Solving 3D Anisotropic Elastic Wave Equations on Parallel GPU Devices

Conclusions

We present a GPU-based FDTD solution to the 3D elastic wave equation in a stress-stiffness formulation on a regular computational mesh that allows rapid modeling of data sets for 3D anisotropic TI media. We present a FD formulation of $2^{nd}$ -order temporal and $8^{th}$ -order spatial accuracy that leads to a compact stencil with a regular memory access pattern that is well-suited for running wavefield simulations on GPU devices. For the 3D algorithm we follow a loop unrolling approach over the slowest varying axis to minimize read redundancy from the GPU global memory. To circumvent the relatively limited memory on a GPU card, we use a domain decomposition strategy and employ CUDA's native P2P communications between multiple GPU devices housed within a single node. For situations involving a network of GPU-enabled compute nodes, we use the MPI instruction set to enable communication between GPUs.

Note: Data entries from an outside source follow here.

(* ===== verification/WitnessSchedule.v ===== *)
(** * Block production: slots, witnesses and irreversibility

    libraries/chain/db_witness_schedule.cpp, the updates of the global properties in
    libraries/chain/db_update.cpp and [database::validate_block_header] of
    libraries/chain/db_block.cpp.

    [production] gathers the members of the global properties, of the witness schedule and of the
    witnesses these functions use.  Integers keep the width of the code: 32 bits for times, block
    and slot numbers, 64 bits for absolute slots, 128 bits for [recent_slots_filled]. *)
From stdpp Require Import sorting.
From S2P Require Import Prelude MachineInt Hardfork Asset Vesting ChainState Ledger Sample CreditBooks Balance ForkDb.

Definition u32 (v : Z) : Z := v mod 2 ^ 32.
Definition u64 (v : Z) : Z := v mod 2 ^ 64.

Definition undefined_behaviour {A} : result A := Err (fc_throw "undefined behaviour").

Record witness_state := WitnessState {
  wit_object : witness_object;
  signing_key : Z;
  last_aslot : Z;
  total_missed : Z;
  last_confirmed_block_num : Z }.

Record production := Production {
  (* dynamic_global_property_object *)
  head_block_number : Z;
  dgp_head_block_id : block_id_type;
  dgp_time : Z;
  current_witness : Z;
  witness_budget : share_type;
  recently_missed_count : Z;
  current_aslot : Z;
  recent_slots_filled : Z;
  dynamic_flags : Z;
  last_irreversible_block_num : Z;
  (* global_property_object *)
  block_interval_seconds : Z;
  maintenance_skip_slots : Z;
  witness_pay_per_block : share_type;
  active_witnesses : list Z;
  (* witness_schedule_object and the witnesses *)
  current_shuffled_witnesses : list Z;
  witnesses : gmap Z witness_state }.
Implicit Types s : production.

Definition maintenance_flag : Z := 1.
Definition in_maintenance s : bool := negb (Z.land (dynamic_flags s) maintenance_flag =? 0).

(** ** Slots *)

Definition get_slot_time s (slot_num : Z) : Z :=
  let interval := block_interval_seconds s in
  if slot_num =? 0 then 0
  else if head_block_number s =? 0 then time_add (dgp_time s) (slot_num * interval)
  else
    let head_block_abs_slot := dgp_time s / interval in
    let head_slot_time := u32 (head_block_abs_slot * interval) in
    let slot_num := if in_maintenance s then u32 (slot_num + maintenance_skip_slots s) else slot_num in
    time_add head_slot_time (slot_num * interval).

Definition get_slot_at_time s (t : Z) : Z :=
  let first_slot_time := get_slot_time s 1 in
  if t <? first_slot_time then 0
  else u32 ((t - first_slot_time) / block_interval_seconds s + 1).

Definition get_scheduled_witness s (slot_num : Z) : result Z :=
  let aslot := u64 (current_aslot s + slot_num) in
  let n := Z.of_nat (length (current_shuffled_witnesses s)) in
  match current_shuffled_witnesses s !! Z.to_nat (aslot mod n) with
  | Some w => if n =? 0 then undefined_behaviour else Ok w
  | None => undefined_behaviour
  end.

Definition set_witnesses s w : production :=
  Production (head_block_number s) (dgp_head_block_id s) (dgp_time s) (current_witness s)
    (witness_budget s) (recently_missed_count s) (current_aslot s) (recent_slots_filled s)
    (dynamic_flags s) (last_irreversible_block_num s) (block_interval_seconds s)
    (maintenance_skip_slots s) (witness_pay_per_block s) (active_witnesses s)
    (current_shuffled_witnesses s) w.

Definition get_witness s (w : Z) : result witness_state := find_object (witnesses s) w.

Definition modify_witness (w : Z) (f : witness_state → witness_state) s : result production :=
  v ← get_witness s w; Ok (set_witnesses s (<[w := f v]> (witnesses s))).

Definition ws_missed (v : witness_state) : witness_state :=
  WitnessState (wit_object v) (signing_key v) (last_aslot v) (total_missed v + 1)
    (last_confirmed_block_num v).

(** Slots [i+1], ... up to [missed] were missed. *)
Fixpoint count_missed (missed : nat) (i : Z) s : result production :=
  match missed with
  | O => Ok s
  | S missed =>
    w ← get_scheduled_witness s (i + 1);
    s ← modify_witness w ws_missed s;
    count_missed missed (i + 1) s
  end.

Definition update_witness_missed_blocks {Tx} (b : signed_block Tx) s : result (production * Z) :=
  let slot := get_slot_at_time s (timestamp b) in
  FC_ASSERT (negb (slot =? 0)) "Trying to push double-produced block onto current block?!";;
  let missed := slot - 1 in
  s ← (if missed <? Z.of_nat (length (current_shuffled_witnesses s))
       then count_missed (Z.to_nat missed) 0 s else Ok s);
  Ok (s, missed).

(** [fc::popcount] of the low 128 bits. *)
Definition popcount (v : Z) : Z :=
  foldr Z.add 0 ((λ i, if Z.testbit v (Z.of_nat i) then 1 else 0) <$> seq 0 128).

Definition GRAPHENE_100_PERCENT : Z := 10000.

Definition witness_participation_rate s : Z :=
  GRAPHENE_100_PERCENT * popcount (recent_slots_filled s) / 128.

(** ** The schedule *)

Definition multiplier : Z := 2685821657736338717.

(** The pseudo-random number for position [i]. *)
Definition shuffle_number (now_hi i : Z) : Z :=
  let k := u64 (now_hi + u64 (i * multiplier)) in
  let k := Z.lxor k (Z.shiftr k 12) in
  let k := Z.lxor k (u64 (Z.shiftl k 25)) in
  let k := Z.lxor k (Z.shiftr k 27) in
  u64 (k * multiplier).

(** [std::swap( v[i], v[j] )]; in the loop below both indices are in range, out of it the code
    would be undefined. *)
Definition swap (i j : nat) (l : list Z) : list Z :=
  match l !! i, l !! j with
  | Some x, Some y => <[i := y]> (<[j := x]> l)
  | _, _ => l
  end.

Fixpoint shuffle (fuel : nat) (now_hi : Z) (i : nat) (l : list Z) : list Z :=
  match fuel with
  | O => l
  | S fuel =>
    if Nat.ltb i (length l) then
      let jmax := Z.of_nat (length l) - Z.of_nat i in
      let j := (i + Z.to_nat (shuffle_number now_hi (Z.of_nat i) mod jmax))%nat in
      shuffle fuel now_hi (S i) (swap i j l)
    else l
  end.

Definition set_schedule s l : production :=
  Production (head_block_number s) (dgp_head_block_id s) (dgp_time s) (current_witness s)
    (witness_budget s) (recently_missed_count s) (current_aslot s) (recent_slots_filled s)
    (dynamic_flags s) (last_irreversible_block_num s) (block_interval_seconds s)
    (maintenance_skip_slots s) (witness_pay_per_block s) (active_witnesses s) l (witnesses s).

Definition update_witness_schedule s : result production :=
  let n := Z.of_nat (length (active_witnesses s)) in
  if n =? 0 then undefined_behaviour
  else if head_block_number s mod n =? 0 then
    let now_hi := u64 (Z.shiftl (dgp_time s) 32) in
    Ok (set_schedule s (shuffle (length (active_witnesses s)) now_hi 0 (active_witnesses s)))
  else Ok s.

(** ** Global properties *)

Definition GRAPHENE_RECENTLY_MISSED_COUNT_INCREMENT : Z := 4.
Definition GRAPHENE_RECENTLY_MISSED_COUNT_DECREMENT : Z := 3.
Definition GRAPHENE_MAX_UNDO_HISTORY : Z := 10000.

Definition next_missed_count (last_checkpoint : option Z) (block_num missed count : Z) : Z :=
  if block_num =? 1 then 0
  else if match last_checkpoint with Some c => block_num <=? c | None => false end then 0
  else if negb (missed =? 0) then u32 (count + u32 (GRAPHENE_RECENTLY_MISSED_COUNT_INCREMENT * missed))
  else if GRAPHENE_RECENTLY_MISSED_COUNT_INCREMENT <? count
  then count - GRAPHENE_RECENTLY_MISSED_COUNT_DECREMENT
  else if 0 <? count then count - 1
  else count.

Section production.
Context {Tx : Type} `{BlockHash Tx}.
Implicit Types b : signed_block Tx.

(** [last_checkpoint] is the number of the last checkpoint.  The result includes the size given
    to [_undo_db.set_max_size] and [_fork_db.set_max_size].  (A shift of 128 bits by 128 or more
    is undefined in C++; here it gives zero.) *)
Definition update_global_dynamic_data (skip_undo_history_check : bool) (last_checkpoint : option Z)
    b (missed_blocks : Z) s : result (production * Z) :=
  let num := block_num b in
  let s := Production num (block_id b) (timestamp b) (witness b) (witness_budget s)
    (next_missed_count last_checkpoint num missed_blocks (recently_missed_count s))
    (u64 (current_aslot s + (missed_blocks + 1)))
    (u128 (Z.shiftl (u128 (2 * recent_slots_filled s + 1)) missed_blocks))
    (dynamic_flags s) (last_irreversible_block_num s) (block_interval_seconds s)
    (maintenance_skip_slots s) (witness_pay_per_block s) (active_witnesses s)
    (current_shuffled_witnesses s) (witnesses s) in
  (if skip_undo_history_check then Ok ()
   else GRAPHENE_ASSERT (u32 (head_block_number s - last_irreversible_block_num s) <? GRAPHENE_MAX_UNDO_HISTORY)
          "undo_database_exception");;
  Ok (s, u32 (head_block_number s - last_irreversible_block_num s + 1)).

Definition set_witness_budget s v : production :=
  Production (head_block_number s) (dgp_head_block_id s) (dgp_time s) (current_witness s)
    v (recently_missed_count s) (current_aslot s) (recent_slots_filled s)
    (dynamic_flags s) (last_irreversible_block_num s) (block_interval_seconds s)
    (maintenance_skip_slots s) (witness_pay_per_block s) (active_witnesses s)
    (current_shuffled_witnesses s) (witnesses s).

(** Pays the witness from the budget of the interval. *)
Definition update_signing_witness (w : Z) b (s : production) (d : database)
    : result (production * database) :=
  let new_block_aslot := u64 (current_aslot s + get_slot_at_time s (timestamp b)) in
  let witness_pay := Z.min (witness_pay_per_block s) (witness_budget s) in
  budget ← share_sub (witness_budget s) witness_pay;
  let s := set_witness_budget s budget in
  v ← get_witness s w;
  '(d, o) ← deposit_witness_pay (wit_object v) witness_pay d;
  s ← modify_witness w (λ v, WitnessState o (signing_key v) new_block_aslot (total_missed v) (block_num b)) s;
  Ok (s, d).

(** ** Irreversible blocks *)

Definition GRAPHENE_IRREVERSIBLE_THRESHOLD : Z := 70 * 100.

Definition set_last_irreversible s v : production :=
  Production (head_block_number s) (dgp_head_block_id s) (dgp_time s) (current_witness s)
    (witness_budget s) (recently_missed_count s) (current_aslot s) (recent_slots_filled s)
    (dynamic_flags s) v (block_interval_seconds s)
    (maintenance_skip_slots s) (witness_pay_per_block s) (active_witnesses s)
    (current_shuffled_witnesses s) (witnesses s).

(** The last confirmed blocks of witnesses, in the order of [l]. *)
Fixpoint confirmed s (l : list Z) : result (list Z) :=
  match l with
  | [] => Ok []
  | w :: l => v ← get_witness s w; r ← confirmed s l; Ok (last_confirmed_block_num v :: r)
  end.

Definition irreversible_offset (n : Z) : Z :=
  (GRAPHENE_100_PERCENT - GRAPHENE_IRREVERSIBLE_THRESHOLD) * n / GRAPHENE_100_PERCENT.

(** The element [std::nth_element] puts at position [i]: the one sorting would put there. *)
Definition nth_element (i : nat) (l : list Z) : option Z := merge_sort Z.le l !! i.

Definition update_last_irreversible_block s : result production :=
  l ← confirmed s (active_witnesses s);
  match nth_element (Z.to_nat (irreversible_offset (Z.of_nat (length l)))) l with
  | None => undefined_behaviour
  | Some v => Ok (if last_irreversible_block_num s <? v then set_last_irreversible s v else s)
  end.

Definition update_maintenance_flag (new_maintenance_flag : bool) s : production :=
  Production (head_block_number s) (dgp_head_block_id s) (dgp_time s) (current_witness s)
    (witness_budget s) (recently_missed_count s) (current_aslot s) (recent_slots_filled s)
    (Z.lor (Z.land (dynamic_flags s) (u32 (Z.lnot maintenance_flag)))
       (if new_maintenance_flag then maintenance_flag else 0))
    (last_irreversible_block_num s) (block_interval_seconds s)
    (maintenance_skip_slots s) (witness_pay_per_block s) (active_witnesses s)
    (current_shuffled_witnesses s) (witnesses s).

(** ** Headers *)

(** [signed_by] is the signature check. *)
Definition validate_block_header (signed_by : signed_block Tx → Z → bool)
    (skip_witness_signature skip_witness_schedule_check : bool) b s : result Z :=
  FC_ASSERT (bool_decide (dgp_head_block_id s = previous b)) "head_block_id() == next_block.previous";;
  FC_ASSERT (dgp_time s <? timestamp b) "head_block_time() < next_block.timestamp";;
  v ← get_witness s (witness b);
  (if skip_witness_signature then Ok ()
   else FC_ASSERT (signed_by b (signing_key v)) "next_block.validate_signee( witness.signing_key )");;
  (if skip_witness_schedule_check then Ok ()
   else
     let slot_num := get_slot_at_time s (timestamp b) in
     FC_ASSERT (0 <? slot_num) "slot_num > 0";;
     scheduled ← get_scheduled_witness s slot_num;
     FC_ASSERT (witness b =? scheduled) "Witness produced block at wrong time");;
  Ok (witness b).
End production.

(** ** The shuffle is a permutation *)

Lemma swap_perm i j l : swap i j l ≡ₚ l.
Proof.
  unfold swap. destruct (l !! i) as [x|] eqn:Ei; [|done]. destruct (l !! j) as [y|] eqn:Ej; [|done].
  apply Permutation_inj. split; [by rewrite !length_insert|].
  exists (λ k, if decide (k = i) then j else if decide (k = j) then i else k). split.
  - intros a b. repeat case_decide; congruence.
  - apply lookup_lt_Some in Ei as Li. apply lookup_lt_Some in Ej as Lj.
    intros k. destruct (decide (k = i)) as [->|].
    + rewrite list_lookup_insert_eq; [done|by rewrite length_insert].
    + rewrite list_lookup_insert_ne by done. destruct (decide (k = j)) as [->|].
      * by rewrite list_lookup_insert_eq.
      * by rewrite list_lookup_insert_ne.
Qed.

For 2D elastic modeling we achieved a 10$\times$ GPU speedup relative to an eight-core CPU version, while 3D anisotropic elastic modeling tests indicate up to a 16$\times$ improvement for a single GPU and a maximum 28$\times$ speedup when using two GPU devices relative to CPU benchmarks. These GPU-based speedup improvements allow us to efficiently model 3D elastic anisotropic phenomena and compute data sets for velocity and anisotropic parameter estimation and migration at lower hardware cost and with fewer total compute resources than heretofore possible.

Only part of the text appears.